Lemma encode_all_granting al enc syms :
  Forall sym_ok syms ->
  (exists enc', encode_all al enc syms = Some enc' /\ failed enc') \/
  encode_all al enc syms = encode_all (granting al) enc syms.
Proof.
  intros Hs. revert enc. induction Hs as [|sym syms Hsym Hs IH]; intros enc; simpl; [by right |].
  destruct (encode_symbol_granting al enc sym) as [(enc1 & -> & Hf) | ->].
  - left. exists enc1. split; [by apply encode_all_failed | done].
  - destruct (encode_symbol (granting al) enc sym); [apply IH | by right].
Qed.

Lemma enc_init_granting al enc size : 0 <= size ->
  failed (od_ec_enc_init al enc size) \/
  od_ec_enc_init al enc size = od_ec_enc_init (granting al) enc size.
Proof.
  intros Hs. unfold od_ec_enc_init, failed.
  destruct (c_realloc_granting al [] size) as [E | ->]; [| by right].
  rewrite E. destruct (Z.ltb_spec 0 size); [by left | right].
  assert (size = 0) as -> by lia. done.
Qed.

Lemma enc_done_granting al enc :
  (exists enc', od_ec_enc_done al enc = Some (enc', None) /\ failed enc') \/
  od_ec_enc_done al enc = od_ec_enc_done (granting al) enc.
Proof.
  unfold od_ec_enc_done. destruct (negb _); [by right |].
  destruct (enc_storage enc <? _); [| by right].
  destruct (c_realloc_granting al (enc_buf enc)
    (u32 (enc_offs enc + Z.max (Z.shiftr (10 + enc_cnt enc + 7) 3) 0))) as [-> | ->];
    [left; by eexists | by right].
Qed.

(** ** The round trip *)

(** Initialise, encode every symbol, finish; the bytes returned, if any. *)
Definition encode_message (al : allocator) (enc0 : od_ec_enc) (size : Z) (syms : list symbol)
  : option (od_ec_enc * option (list Z)) :=
  enc ← encode_all al (od_ec_enc_init al enc0 size) syms;
  '(enc, r) ← od_ec_enc_done al enc;
  Some (enc, match r with
             | Some (out, nbytes) => Some (take (Z.to_nat nbytes) out)
             | None => None
             end).

Definition message_ok (size : Z) (syms : list symbol) : Prop :=
  0 <= size < 2 ^ 31 /\ Forall sym_ok syms /\ 15 * (Z.of_nat (length syms) + 1) < 2 ^ 29.

Lemma encode_message_ok al enc0 size syms :
  grants_all al -> message_ok size syms ->
  exists enc bs, encode_message al enc0 size syms = Some (enc, Some bs) /\
    enc_rel size (od_ec_enc_init al enc0 size) full_interval /\
    Z.of_nat (length bs) = (od_ec_enc_tell enc + 7) / 8 /\
    od_ec_enc_tell enc = iD (narrow_all full_interval syms) + 1 /\
    Forall is_byte bs /\ dec_buf (od_ec_dec_init bs) = bs /\
    dec_pending (od_ec_dec_init bs) full_interval syms.
Proof.
  intros Hal (Hs & Hsyms & Hlen). pose proof (enc_init_ok al enc0 size Hal ltac:(lia)) as Hinit.
  destruct (encode_all_ok size al syms _ _ Hal ltac:(lia) Hinit Hsyms) as (enc & E & Hrel & _).
  { simpl iD. lia. }
  destruct (enc_done_pending size al enc syms Hal ltac:(lia) Hsyms Hrel Hlen)
    as (enc' & out & nbytes & Ed & Et & Hnb & En & Hby & Hp).
  destruct (enc_rel_tell _ _ _ Hrel) as [Et0 _].
  unfold encode_message. rewrite E. cbn [mbind option_bind]. rewrite Ed. cbn [mbind option_bind].
  exists enc', (take (Z.to_nat nbytes) out). split_and!; try done.
  - rewrite length_take, Et, <- En. lia.
  - congruence.
  - apply (od_ec_dec_init_ok _ Hby). destruct Hp as [_ Hl _ _ _ _ _ _].
    unfold od_ec_dec_init, od_ec_dec_refill in Hl. destruct (refill_loop _ _ _ _ _ _) as [[a b] c].
    simpl in Hl. by destruct (_ <=? a).
Qed.

(** Encoding a prefix and decoding it from the bytes of the whole message. *)
Lemma prefix_agree al enc0 size pre post bs :
  grants_all al -> message_ok size (pre ++ post) ->
  dec_pending (od_ec_dec_init bs) full_interval (pre ++ post) ->
  exists enc dec,
    encode_all al (od_ec_enc_init al enc0 size) pre = Some enc /\
    decode_all (od_ec_dec_init bs) (sym_query <$> pre) = Some (sym_val <$> pre, dec) /\
    dec_buf dec = dec_buf (od_ec_dec_init bs) /\
    od_ec_enc_tell enc = od_ec_dec_tell dec /\ enc_rng enc = dec_rng dec /\
    od_ec_dec_tell dec <= 8 * Z.of_nat (length (dec_buf dec)).
Proof.
  intros Hal (Hs & Hsyms & Hlen) Hp. pose proof (enc_init_ok al enc0 size Hal ltac:(lia)) as Hinit.
  apply Forall_app in Hsyms as [Hpre Hpost]. rewrite length_app in Hlen.
  destruct (encode_all_ok size al pre _ _ Hal ltac:(lia) Hinit Hpre) as (enc & E & Hrel & _).
  { simpl iD. lia. }
  destruct (dec_pending_all _ _ _ _ Hp) as (dec & Ed & Eb & Hp').
  destruct (dec_pending_tell _ _ _ Hp') as (Et & Er & Hle).
  destruct (enc_rel_tell _ _ _ Hrel) as [Et' Er'].
  exists enc, dec. split_and!; try done; try congruence. lia.
Qed.

(** C1: Whatever message of well-formed symbols (adaptive-CDF symbols of up to 16
    values and booleans, in any mix) is encoded and finished, the encoder succeeds
    without ever leaving its buffer, produces the fewest whole bytes that hold
    [od_ec_enc_tell] bits, and the decoder, started on exactly these bytes and
    asked for the same alphabets, returns exactly the encoded values. *)
Theorem range_coder_roundtrip al enc0 size syms :
  grants_all al -> message_ok size syms ->
  exists enc bs dec,
    encode_message al enc0 size syms = Some (enc, Some bs) /\
    Z.of_nat (length bs) = (od_ec_enc_tell enc + 7) / 8 /\ Forall is_byte bs /\
    decode_all (od_ec_dec_init bs) (sym_query <$> syms) = Some (sym_val <$> syms, dec).
Proof.
  intros Hal Hm. destruct (encode_message_ok al enc0 size syms Hal Hm)
    as (enc & bs & E & _ & Hl & _ & Hby & _ & Hp).
  rewrite <- (app_nil_r syms) in Hp. destruct (dec_pending_all _ _ _ _ Hp) as (dec & Ed & _).
  by exists enc, bs, dec.
Qed.

(** A concrete message for the witnesses: a ternary alphabet and booleans. *)
Definition demo_alloc : allocator := {| grants := fun _ => true; fresh_byte := fun _ => 0 |}.
Definition demo_enc : od_ec_enc :=
  {| enc_buf := []; enc_storage := 0; enc_offs := 0; enc_low := 0; enc_rng := 0; enc_cnt := 0;
     enc_error := 0 |}.
Definition demo_msg : list symbol :=
  [SymCdf [24576; 8192; 0; 0] 3 0; SymBool 16384 true; SymCdf [24576; 8192; 0; 0] 3 2;
   SymBool 30000 false; SymCdf [24576; 8192; 0; 0] 3 1].

Lemma demo_grants : grants_all demo_alloc.
Proof. done. Qed.

Lemma demo_msg_ok : message_ok 4 demo_msg.
Proof.
  unfold message_ok. split_and!; [lia | lia | | simpl; lia].
  assert (icdf_ok [24576; 8192; 0; 0] 3) by (apply icdf_okb_ok; reflexivity).
  unfold demo_msg. rewrite !list.Forall_cons. split_and!; try (split; [done | lia]); done.
Qed.

Lemma range_coder_roundtrip_witness :
  grants_all demo_alloc /\ message_ok 4 demo_msg /\
  exists enc bs dec,
    encode_message demo_alloc demo_enc 4 demo_msg = Some (enc, Some bs) /\
    Z.of_nat (length bs) = (od_ec_enc_tell enc + 7) / 8 /\ Forall is_byte bs /\
    decode_all (od_ec_dec_init bs) (sym_query <$> demo_msg) = Some ([0; 1; 2; 0; 1], dec).
Proof.
  split; [exact demo_grants |]. split; [exact demo_msg_ok |].
  exact (range_coder_roundtrip demo_alloc demo_enc 4 demo_msg demo_grants demo_msg_ok).
Defined.

(** At every point of a message, the encoder after the symbols so far and the
    decoder after decoding them report the same bit position, whole and
    fractional, and the decoder's never exceeds the bytes it was given. *)
Theorem range_coder_tell_agree al enc0 size pre post :
  grants_all al -> message_ok size (pre ++ post) ->
  exists enc' bs enc dec,
    encode_message al enc0 size (pre ++ post) = Some (enc', Some bs) /\
    encode_all al (od_ec_enc_init al enc0 size) pre = Some enc /\
    decode_all (od_ec_dec_init bs) (sym_query <$> pre) = Some (sym_val <$> pre, dec) /\
    od_ec_enc_tell enc = od_ec_dec_tell dec /\
    od_ec_enc_tell_frac enc = od_ec_dec_tell_frac dec /\
    od_ec_dec_tell dec <= 8 * Z.of_nat (length bs).
Proof.
  intros Hal Hm. destruct (encode_message_ok al enc0 size _ Hal Hm)
    as (enc' & bs & E & _ & _ & _ & _ & Eb & Hp).
  destruct (prefix_agree al enc0 size pre post bs Hal Hm Hp)
    as (enc & dec & Ee & Ed & Ebd & Et & Er & Hle).
  exists enc', bs, enc, dec. split_and!; try done.
  - unfold od_ec_enc_tell_frac, od_ec_dec_tell_frac. by rewrite Et, Er.
  - by rewrite Ebd, Eb in Hle.
Qed.

Lemma range_coder_tell_agree_witness :
  message_ok 4 (take 2 demo_msg ++ drop 2 demo_msg) /\
  exists enc' bs enc dec,
    encode_message demo_alloc demo_enc 4 (take 2 demo_msg ++ drop 2 demo_msg)
      = Some (enc', Some bs) /\
    encode_all demo_alloc (od_ec_enc_init demo_alloc demo_enc 4) (take 2 demo_msg) = Some enc /\
    decode_all (od_ec_dec_init bs) (sym_query <$> take 2 demo_msg)
      = Some (sym_val <$> take 2 demo_msg, dec) /\
    od_ec_enc_tell enc = od_ec_dec_tell dec /\
    od_ec_enc_tell_frac enc = od_ec_dec_tell_frac dec /\
    od_ec_dec_tell dec <= 8 * Z.of_nat (length bs).
Proof.
  split; [exact demo_msg_ok |].
  exact (range_coder_tell_agree demo_alloc demo_enc 4 (take 2 demo_msg) (drop 2 demo_msg)
           demo_grants demo_msg_ok).
Defined.

(** C37: Whichever allocations fail, the encoder stays inside its buffer and ends
    in one of two ways: it reports [NULL] and its error flag, or the bytes it
    returns decode to the whole message. *)
Theorem range_coder_all_or_nothing al enc0 size syms :
  message_ok size syms ->
  (exists enc, encode_message al enc0 size syms = Some (enc, None) /\ enc_error enc = -1) \/
  (exists enc bs dec, encode_message al enc0 size syms = Some (enc, Some bs) /\
    decode_all (od_ec_dec_init bs) (sym_query <$> syms) = Some (sym_val <$> syms, dec)).
Proof.
  intros Hm. pose proof Hm as (Hs & Hsyms & _).
  destruct (encode_message_ok (granting al) enc0 size syms ltac:(done) Hm)
    as (enc & bs & E & _ & _ & _ & _ & _ & Hp).
  rewrite <- (app_nil_r syms) in Hp. destruct (dec_pending_all _ _ _ _ Hp) as (dec & Ed & _).
  unfold encode_message in E |- *.
  assert (Hnull : forall e, failed e -> od_ec_enc_done al e = Some (e, None))
    by (intros e He; unfold od_ec_enc_done; by rewrite He).
  destruct (enc_init_granting al enc0 size ltac:(lia)) as [Hf | ->].
  { left. rewrite encode_all_failed by done. cbn [mbind option_bind].
    rewrite Hnull by done. by eexists. }
  destruct (encode_all_granting al (od_ec_enc_init (granting al) enc0 size) syms Hsyms)
    as [(e & -> & Hf) | ->].
  { left. cbn [mbind option_bind]. rewrite Hnull by done. by eexists. }
  destruct (encode_all (granting al) _ syms) as [e |]; [| done]. cbn [mbind option_bind] in *.
  destruct (enc_done_granting al e) as [(e' & -> & Hf) | ->]; [left; by eexists | right].
  by exists enc, bs, dec.
Qed.

(** An allocator with 16 bytes. *)
Definition tiny_alloc : allocator := {| grants := fun n => n <=? 16; fresh_byte := fun _ => 170 |}.

Lemma range_coder_all_or_nothing_witness :
  message_ok 4 demo_msg /\
  ((exists enc, encode_message tiny_alloc demo_enc 4 demo_msg = Some (enc, None) /\
      enc_error enc = -1) \/
   (exists enc bs dec, encode_message tiny_alloc demo_enc 4 demo_msg = Some (enc, Some bs) /\
      decode_all (od_ec_dec_init bs) (sym_query <$> demo_msg) = Some ([0; 1; 2; 0; 1], dec))).
Proof.
  split; [exact demo_msg_ok |].
  exact (range_coder_all_or_nothing tiny_alloc demo_enc 4 demo_msg demo_msg_ok).
Defined.
Fixpoint read_symbols (n : nat) (tbl : list model) (hist : list Z)
  : reader aom_reader (list Z * list model) :=
  match n with
  | O => mret (hist, tbl)
  | S n' =>
      match tbl !! ctx hist with
      | None => fault
      | Some (cdf, nsymbs) =>
          '(v, cdf) ← aom_read_symbol cdf nsymbs;
          read_symbols n' (<[ctx hist := (cdf, nsymbs)]> tbl) (hist ++ [v])
      end
  end.

(** Every value is in the alphabet its context selects. *)
Fixpoint in_alphabets (tbl : list model) (hist vals : list Z) : Prop :=
  match vals with
  | [] => True
  | v :: vals' =>
      (exists md, tbl !! ctx hist = Some md /\ 0 <= v < md.2) /\
      in_alphabets tbl (hist ++ [v]) vals'
  end.

(** Adaptation changes probabilities, not alphabets. *)
Lemma in_alphabets_insert tbl hist vals i cdf cdf' nsymbs :
  tbl !! i = Some (cdf, nsymbs) ->
  in_alphabets tbl hist vals -> in_alphabets (<[i := (cdf', nsymbs)]> tbl) hist vals.
Proof.
  intros Hi. revert hist. induction vals as [|v vals IH]; intros hist; simpl; [done |].
  intros [(md & Hl & Hv) Hr]. split; [| by apply IH].
  destruct (decide (ctx hist = i)) as [Heq | Hne]; [rewrite Heq in * |].
  - exists (cdf', nsymbs). rewrite list_lookup_insert_eq by (by eapply lookup_lt_Some).
    split; [done |]. rewrite Hi in Hl. by injection Hl as <-.
  - exists md. by rewrite list_lookup_insert_ne.
Qed.

Section Table.
Context (al : allocator) (Hal : grants_all al) (adaptive : bool).

Lemma write_symbol_step cdf nsymbs v :
  cdf_ok cdf nsymbs -> 0 <= v < nsymbs ->
  exists cdf', cdf_ok cdf' nsymbs /\
    writes al adaptive (fun w => aom_write_symbol al w v cdf nsymbs) [SymCdf cdf nsymbs v] cdf' /\
    reads adaptive (aom_read_symbol cdf nsymbs) [SymCdf cdf nsymbs v] (v, cdf').
Proof.
  intros Hok Hv. destruct (update_cdf_ok cdf v nsymbs Hok) as (cdf1 & Eu & Hok1).
  assert (sym_ok (SymCdf cdf nsymbs v)) as Hsym by (split; [apply Hok | done]).
  assert (2 <= nsymbs <= 16) by apply Hok.
  assert (swrap 8 v = v) as Esw by (apply swrap_small; [lia | change (2 ^ (8 - 1)) with 128; lia]).
  exists (if adaptive then cdf1 else cdf). split_and!; [by destruct adaptive | |].
  - intros w n Ha Hr. destruct (w_step al w _ n Hal Hr Hsym) as (ec & E & Hs & Hr').
    exists (set_w_ec w ec). split; [| done]. simpl in E.
    unfold aom_write_symbol, aom_write_cdf. rewrite E. cbn [mbind option_bind].
    simpl. rewrite Ha. destruct adaptive; [| done]. rewrite Esw, Eu. done.
  - intros bs r es Hp. destruct (r_step _ _ _ _ _ Hp) as (ec & E & Hp').
    exists (set_r_ec r ec). split; [| done]. simpl in E.
    unfold aom_read_symbol, aom_read_cdf. rewrite E. simpl.
    destruct Hp as (_ & _ & -> & _). destruct adaptive; [| done]. by rewrite Esw, Eu.
Qed.

Lemma symbols_ok vals tbl hist :
  Forall model_ok tbl -> in_alphabets tbl hist vals ->
  exists evs tbl', length evs = length vals /\ Forall model_ok tbl' /\
    writes al adaptive (fun w => write_symbols al w tbl hist vals) evs tbl' /\
    reads adaptive (read_symbols (length vals) tbl hist) evs (hist ++ vals, tbl').
Proof.
  revert tbl hist. induction vals as [|v vals IH]; intros tbl hist Htbl Hin.
  { exists [], tbl. split_and!; try done.
    - intros w n _ Hr. by exists w.
    - intros bs r es Hp. exists r. by rewrite app_nil_r. }
  destruct Hin as [([cdf nsymbs] & Hl & Hv) Hin]. simpl in Hv.
  destruct (write_symbol_step cdf nsymbs v) as (cdf' & Hok' & Hw & Hr).
  { by apply (Forall_lookup_1 _ _ _ _ Htbl Hl). }
  { done. }
  set (tbl1 := <[ctx hist := (cdf', nsymbs)]> tbl).
  destruct (IH tbl1 (hist ++ [v])) as (evs & tbl' & Hlen & Htbl' & Hws & Hrs).
  { by apply Forall_insert. }
  { by eapply in_alphabets_insert. }
  exists (SymCdf cdf nsymbs v :: evs), tbl'. split_and!; [simpl; congruence | done | |].
  - intros w n Ha Hroom. destruct (Hw w (length evs + n)%nat Ha Hroom) as (w1 & E1 & S1 & R1).
    destruct (Hws w1 n) as (w2 & E2 & S2 & R2); [| done |].
    { destruct S1 as (_ & _ & _ & _ & _ & E). congruence. }
    exists w2. simpl. rewrite Hl. cbn [mbind option_bind]. rewrite E1. cbn [mbind option_bind].
    split_and!; try done. change (SymCdf cdf nsymbs v :: evs) with ([SymCdf cdf nsymbs v] ++ evs).
    by eapply w_sent_app.
  - intros bs r es Hp. destruct (Hr bs r (evs ++ es) Hp) as (r1 & E1 & P1).
    destruct (Hrs bs r1 es P1) as (r2 & E2 & P2). exists r2. split; [| done].
    cbn [length read_symbols]. rewrite Hl, (reader_bind_ok _ _ _ _ _ E1).
    by rewrite <- app_assoc in E2.
Qed.
End Table.
End Adaptive.

(** C28: Tile data coded with adaptive models survives.  For every rule [ctx] that
    selects a model from the values coded so far, a list of values, each in its
    model's alphabet, written with [aom_write_symbol] through
    [aom_start_encode]/[aom_stop_encode] is returned by as many
    [aom_read_symbol]s, and writer and reader end with the same adapted models;
    output that does not fit is refused without touching the buffer. *)
Theorem adaptive_tile_roundtrip ctx al adaptive tbl vals :
  grants_all al -> Forall model_ok tbl -> in_alphabets ctx tbl [] vals ->
  15 * (Z.of_nat (length vals) + 1) < 2 ^ 29 ->
  exists tbl', Forall model_ok tbl' /\
    tile_survives al adaptive (fun w => write_symbols ctx al w tbl [] vals) tbl'
      (read_symbols ctx (length vals) tbl []) (vals, tbl').
Proof.
  intros Hal Htbl Hin Hlen.
  destruct (symbols_ok ctx al Hal adaptive vals tbl [] Htbl Hin) as (evs & tbl' & El & Htbl' & Hw & Hr).
  exists tbl'. split; [done |]. eapply tile_link; try done. by rewrite El.
Qed.

(** A binary model and a ternary one, the choice depending on the last value. *)
Definition demo_tbl : list model := [([16384; 0; 0], 2); ([24576; 8192; 0; 0], 3)].
Definition demo_ctx (hist : list Z) : nat := if last hist 0 =? 0 then 1 else 0.
Definition demo_vals : list Z := [2; 1; 0; 1; 1; 0; 2].

Lemma demo_tbl_ok : Forall model_ok demo_tbl.
Proof.
  unfold demo_tbl, model_ok, cdf_ok. rewrite !list.Forall_cons.
  split_and!; try (apply icdf_okb_ok; reflexivity); vm_compute; done || split; done.
Qed.

Lemma demo_vals_ok : in_alphabets demo_ctx demo_tbl [] demo_vals.
Proof. simpl. repeat (split; [by eexists |]). done. Qed.

Lemma adaptive_tile_roundtrip_witness :
  Forall model_ok demo_tbl /\ in_alphabets demo_ctx demo_tbl [] demo_vals /\
  exists tbl', Forall model_ok tbl' /\
    tile_survives demo_alloc true (fun w => write_symbols demo_ctx demo_alloc w demo_tbl [] demo_vals)
      tbl' (read_symbols demo_ctx 7 demo_tbl []) (demo_vals, tbl').
Proof.
  split; [exact demo_tbl_ok |]. split; [exact demo_vals_ok |].
  apply (adaptive_tile_roundtrip demo_ctx demo_alloc true demo_tbl demo_vals
           demo_grants demo_tbl_ok demo_vals_ok).
  simpl. lia.
Defined.

(** ** Binary codes *)

Lemma count_quniform_ok n v : 0 <= v < n ->
  count_primitive_quniform n v = Z.of_nat (length (quniform_bits n v)).
Proof.
  intros Hv. unfold count_primitive_quniform, quniform_bits, get_msb.
  destruct (Z.leb_spec n 1); [done |]. pose proof (Z.log2_nonneg n).
  rewrite Z.shiftl_mul_pow2, Z.mul_1_l by lia.
  case_cmp; rewrite ?length_app, length_lit_bits; simpl; lia.
Qed.

Lemma count_subexpfin_ok fuel count i mk n k v :
  0 <= i -> 0 <= k -> 0 <= mk <= v -> v < n < 65536 ->
  count_primitive_subexpfin_loop fuel count i mk n k v =
    count + Z.of_nat (length (subexpfin_bits fuel i mk n k v)).
Proof.
  intros Hi Hk Hmk Hv. revert count i mk Hi Hmk.
  induction fuel as [|fuel IH]; intros count i mk Hi Hmk; cbn [count_primitive_subexpfin_loop subexpfin_bits].
  { simpl. lia. }
  fold (subexp_b k i).
  assert (0 <= subexp_b k i) by (unfold subexp_b; destruct (Z.eqb_spec i 0); lia).
  pose proof (pow2_pos (subexp_b k i) ltac:(lia)). rewrite Z.shiftl_mul_pow2, Z.mul_1_l by lia.
  destruct (Z.leb_spec n (mk + 3 * 2 ^ subexp_b k i)).
  - rewrite !u16_small, count_quniform_ok by lia. done.
  - destruct (Z.leb_spec (mk + 2 ^ subexp_b k i) v).
    + rewrite IH by lia. simpl length. lia.
    + simpl length. rewrite length_lit_bits. lia.
Qed.

(** A reference-coded value in [[0, n)] written to tile data takes exactly
    [aom_count_primitive_refsubexpfin] equiprobable booleans and is read back. *)
Theorem refsubexpfin_tile_roundtrip al adaptive n k ref v :
  grants_all al -> 1 <= n < 65536 -> 0 <= k <= 16 -> 0 <= ref < n -> 0 <= v < n ->
  exists bits, Z.of_nat (length bits) = aom_count_primitive_refsubexpfin n k ref v /\
    writes al adaptive (void (fun w => aom_write_primitive_refsubexpfin al w n k ref v))
      (bit_symbol <$> bits) tt /\
    reads adaptive (aom_read_primitive_refsubexpfin n k ref) (bit_symbol <$> bits) v.
Proof.
  intros Hal Hn Hk Hr Hv. exists (refsubexpfin_bits n k ref v). split_and!.
  - pose proof (recenter_finite_range n ref v Hn Hr Hv).
    unfold aom_count_primitive_refsubexpfin, count_primitive_subexpfin.
    rewrite count_subexpfin_ok by lia. done.
  - apply (emits_writes al Hal adaptive). by apply emits_refsubexpfin.
  - apply takes_reads. intros bs. by apply takes_refsubexpfin.
Qed.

Task goal :: An exact copy of the lines above, from the one containing "Lemma symbols_ok vals" through the one containing "- intros bs r es Hp. exists", is the whole of the answer.

Solution to this problem ::
Lemma symbols_ok vals tbl hist :
  Forall model_ok tbl -> in_alphabets tbl hist vals ->
  exists evs tbl', length evs = length vals /\ Forall model_ok tbl' /\
    writes al adaptive (fun w => write_symbols al w tbl hist vals) evs tbl' /\
    reads adaptive (read_symbols (length vals) tbl hist) evs (hist ++ vals, tbl').
Proof.
  revert tbl hist. induction vals as [|v vals IH]; intros tbl hist Htbl Hin.
  { exists [], tbl. split_and!; try done.
    - intros w n _ Hr. by exists w.
    - intros bs r es Hp. exists r. by rewrite app_nil_r. }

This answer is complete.